Очевидно, в планетарном масштабе рубеж XX–XXI веков можно считать временем вступления человечества (в лице группы наиболее развитых, правящих бал в мировом масштабе стран) в информационную эпоху. Конечно, большинство государств еще всецело относятся (и неопределенно долгое время будут продолжать относиться) к предшествующей стадии развития. Однако поскольку протекающие в них процессы все более определяются воздействием со стороны наиболее развитых стран (в том числе и в форме реакций на это воздействие), то и они оказываются невольно сопричастными началу информационной эпохи — точно так же, как охотничье–рыболовческие этносы Сибири и Дальнего Востока были сопричастны производящему обществу царской России и СССР. Однако темпы развития лидирующих на мировой арене стран таковы, что разрыв между уровнем жизни в наиболее развитых и отстающих странах с каждым годом все более возрастает.
Поливариантность исторического движения
Появление различных способов социокультурного развития человечества относится к первобытности44. Оно заметно уже в эпоху верхнего палеолита, когда в различных природно–климатических зонах складываются общества тропических собирателей, коллективных охотников открытых, в первую очередь, приледниковых тундро–степных пространств и охотников–собирателей закрытых горных и лесных ландшафтов. Позднее выделяется линия развития прибрежных охотников на морского зверя, постепенно все более ориентирующихся на рыболовство.

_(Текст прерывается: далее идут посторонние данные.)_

(* ===== verification/Syscall.v ===== *)
(** * Syscall: system calls (inc/syscall.h, kern/ex/syscall.c)

    ExpSysCallEntry on the whole kernel of Ps, with its two static variables.
    The number and the arguments are words of the user stack, read through the
    page tables of the current process.  A result of [None] is what is in the
    register when a function that returns a value ends without one. *)

From S2P Require Import Prelude Types Irql Sched Bitmap Pool Paging Vmm Ob ObName Io Machine Loader Ps.

(** ** inc/syscall.h *)

Definition SYS_GETPID : Z := 0.
Definition SYS_EXIT : Z := 1.
Definition SYS_FORK : Z := 2.
Definition SYS_EXEC : Z := 3.
Definition SYS_WAIT : Z := 4.
Definition SYS_CREATE : Z := 5.
Definition SYS_REMOVE : Z := 6.
Definition SYS_OPEN : Z := 7.
Definition SYS_FILESIZE : Z := 8.
Definition SYS_READ : Z := 9.
Definition SYS_WRITE : Z := 10.
Definition SYS_SEEK : Z := 11.
Definition SYS_TELL : Z := 12.
Definition SYS_CLOSE : Z := 13.
Definition SYS_MMAP : Z := 14.
Definition SYS_MUNMAP : Z := 15.
Definition SYS_CHDIR : Z := 16.
Definition SYS_MKDIR : Z := 17.
Definition SYS_READDIR : Z := 18.
Definition SYS_ISDIR : Z := 19.
Definition SYS_INUMBER : Z := 20.
Definition SYS_TESTING : Z := 21.

(** ** syscall.c *)

Record sys (K : Type) := Sys { kern : K; mutex_inited : Z }.
Arguments Sys {K}.
Arguments kern {K}.
Arguments mutex_inited {K}.

Section syscall.
Context {FS FIL : Type} `{!FatFs FS FIL} (run_dpc : addr → M prcb unit) (fuel : nat).
Context (Mutex : addr).
#[local] Instance this_world : ObWorld ps := ps_world run_dpc.
Local Notation K := (ob (io FS FIL ps)).

Definition in_kernel {A} (m : M K A) : M (sys K) A := zoom kern (λ k s, Sys k (mutex_inited s)) m.

(** *(Args + i) *)
Definition memory_of (k : K) : mm := core (Pool.world (rest (ps_of k))).
Definition user_word (m : mm) (a : addr) : option Z := phys m <$> va_word m a.
Definition argument (Args : addr) (i : Z) : M (sys K) Z := deref (λ s, user_word (memory_of (kern s)) (u32 (Args + 4 * i))).

(** [garbage] and [garbage_thread] are the variables that PspCreateThread and
    PspExitProcess use without having set them.  PspExitProcess has no return
    statement, so that KExitProcess returns no status. *)
Definition ExpSysCallEntry (garbage : KOBJECTS * Z) (garbage_thread : addr) (Args : addr) : M (sys K) (option Z) :=
  let! SyscallIndex := argument Args 0 in
  if SyscallIndex =? SYS_EXIT then
    let! Arg1 := argument Args 1 in
    in_kernel (KExitProcess run_dpc fuel 0 garbage_thread) >>>
    ret None
  else if SyscallIndex =? SYS_FORK then
    let! r := in_kernel (KCloneProcess run_dpc fuel garbage) in ret (Some r)
  else if SyscallIndex =? SYS_GETPID then
    let! r := in_kernel KGetCurrentProcessId in ret (Some r)
  else if SyscallIndex =? SYS_TESTING then
    let! Arg1 := argument Args 1 in
    let! Arg2 := argument Args 2 in
    let! Arg3 := argument Args 3 in
    let! m := gets mutex_inited in
    when (m =? 0) (in_kernel (in_sched (KeInitializeMutant Mutex false))) >>>
    in_kernel (KeWaitForSingleObject run_dpc (@in_sched FS FIL) (ObDereferenceObject (close run_dpc fuel)) fuel Mutex) >>>
    ret (Some 1)
  else ret None.
End syscall.

(** ** Results *)

Section results.
Context {FS FIL : Type} `{!FatFs FS FIL} (run_dpc : addr → M prcb unit) (fuel : nat) (Mutex : addr).
#[local] Instance that_world : ObWorld ps := ps_world run_dpc.
Local Notation K := (ob (io FS FIL ps)).

Lemma argument_run {B} Args i w (k : Z → M (sys K) B) (s : sys K) :
  user_word (memory_of (kern s)) (u32 (Args + 4 * i)) = Some w → bind (argument Args i) k s = k w s.
Proof. intros H. unfold argument. by rewrite (deref_run (λ s, user_word (memory_of (kern s)) (u32 (Args + 4 * i))) _ _ _ H). Qed.

Lemma in_kernel_run {A} (m : M K A) s a k : m (kern s) = Ok (a, k) → in_kernel m s = Ok (a, Sys k (mutex_inited s)).
Proof. intros H. unfold in_kernel, zoom. by rewrite H. Qed.

(** Routines that leave the static variable of SYS_TESTING alone. *)
Definition keeps_static {A} (m : M (sys K) A) : Prop := ∀ s a s', m s = Ok (a, s') → mutex_inited s' = mutex_inited s.

Lemma static_bind {A B} (m : M (sys K) A) (f : A → M (sys K) B) :
  keeps_static m → (∀ a, keeps_static (f a)) → keeps_static (bind m f).
Proof. intros Hm Hf s b s' (a & s1 & E1 & E2)%bind_Ok_inv. rewrite (Hf _ _ _ _ E2). by apply (Hm _ _ _ E1). Qed.
Lemma static_kernel {A} (m : M K A) : keeps_static (in_kernel m).
Proof. intros s a s'. unfold in_kernel, zoom. destruct (m (kern s)) as [[b k]|]; [|done]. by intros [= _ <-]. Qed.
Lemma static_deref {A} (f : sys K → option A) : keeps_static (deref f).
Proof. intros s a s'. unfold deref. destruct (f s); [|done]. by intros [= _ <-]. Qed.
Lemma static_ret {A} (a : A) : keeps_static (ret a).
Proof. by intros s b s' [= _ <-]. Qed.
Lemma static_gets {A} (f : sys K → A) : keeps_static (gets f).
Proof. by intros s b s' [= _ <-]. Qed.

Lemma entry_static garbage thread Args : keeps_static (ExpSysCallEntry run_dpc fuel Mutex garbage thread Args).
Proof.
  unfold ExpSysCallEntry, argument. apply static_bind; [apply static_deref|]. intros n.
  repeat match goal with
  | |- keeps_static (if ?b then _ else _) => destruct b
  | |- keeps_static (when ?b _) => destruct b; cbn [when]
  | |- keeps_static (bind _ _) => apply static_bind; [|intros ?]
  | |- keeps_static _ => first [apply static_kernel | apply static_deref | apply static_ret | apply static_gets]
  end.
Qed.

Lemma getpid_run (s : K) p y : current_process s p y → p ≠ NULL → KGetCurrentProcessId s = Ok (UniqueProcessId y, s).
Proof.
  intros Hp Hn. unfold KGetCurrentProcessId, PsGetCurrentProcessId. rewrite (current_process_run _ s p y Hp).
  rewrite assert_true by (by apply negb_true_iff, Z.eqb_neq). destruct Hp as (_ & Hy & _). by rewrite (process_run p _ s y Hy).
Qed.

End results.

#[local] Existing Instance Io.one_file.

(** A caller whose stack pointer is at the page directory, the first word of
    which is 0 in the kernel of the demonstrations of Ps. *)
Definition demo_sys : sys (ob (io (list Z) nat ps)) := Sys (demo_kernel 3 []) 0.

С переходом к мезолиту, по мере распространения оружия дистанционного боя, тип охотников–собирателей закрытых ландшафтов становится ведущим во всемирном масштабе. В его системе складывается способствующий раскрытию творческих потенций человека, оптимальный для условий того времени баланс между индивидуальным, семейным и коллективным (общинным) началами, стимулирующий процесс совершенствования не только средств производства (добычи) материальных благ и социо–культурных форм, но и личных качеств отдельных людей. Именно этот тип раннепервобытного общества стал основой дальнейшего поступательного развития человечества.
Переход к неолиту был связан с освоением новых, гораздо более продуктивных форм хозяйственной деятельности, в первую очередь, специализированного сетево–челнового рыболовства, с одной стороны, и ранних форм земледелия и животноводства — с другой. По всем основным показателям (возможности обеспечения общества продуктами питания, развитости форм деятельности, направленных не на добычу пищи, прироста и плотности населения, формам социальной организации, культурно–культовой жизни и пр.) общества ранних земледельцев и высокоспециализированных рыболовов стадиально синхронны. Однако первые содержат потенциал дальнейшего развития, тогда как вторые, чье благосостояние зависит, в первую очередь, от наличия в природе используемых ими ресурсов, вскоре утрачивают внутренние стимулы саморазвития.
На стадию поздней первобытности выходят собственно земледельческо–скотоводческие общества, в системе которых уже с позднего неолита от четливо намечаются тенденции размежевания восточного и западного путей развития, а также скотоводческо–кочевнической линии, выводящей на уровень раннеклассовых обществ, однако далее не способной к самостоятельному развитию.
В нео–энеолитические времена на пространствах Старого Света наблюдается постепенное расхождение земледельческо–животноводческой и скотоводческо–земледельческой линий социокультурной эволюции. Последняя из этих двух линий достигает своего максимального проявления, полноты раскрытия заложенных в ней потенций в кочевнических обществах скотоводов зоны Евразийских степей и полупустынь Афразии (Аравия, Сахара), история которых начинается с последней трети II тыс. до н. э.
Кочевничество демонстрирует предел оптимизации потенций обществ скотоводческой ориентации, выше которого соответствующие социумы собственными силами, не изменяя принципиально основ своей жизнедеятельности, подняться не могут. При наличии налаженных контактов с соседними цивилизациями и подчинения оседлоземледельческого населения кочевники способны создавать раннеполитические объединения типа «кочевых империй» (как Великая Скифия или держава Чингис–хана), однако последние не отличаются устойчивостью и процес такого рода консолидации имеет обратимый характер. Поэтому несмотря на то, что в определенных регионах (Казахстан, Монголия, Аравия, Сахара) кочевнические общества дожили почти до нашего времени, нет оснований говорить о том, что по сравнению с номадами раннежелезного века они достигли сколько–нибудь существенного социально–экономического уровня развития.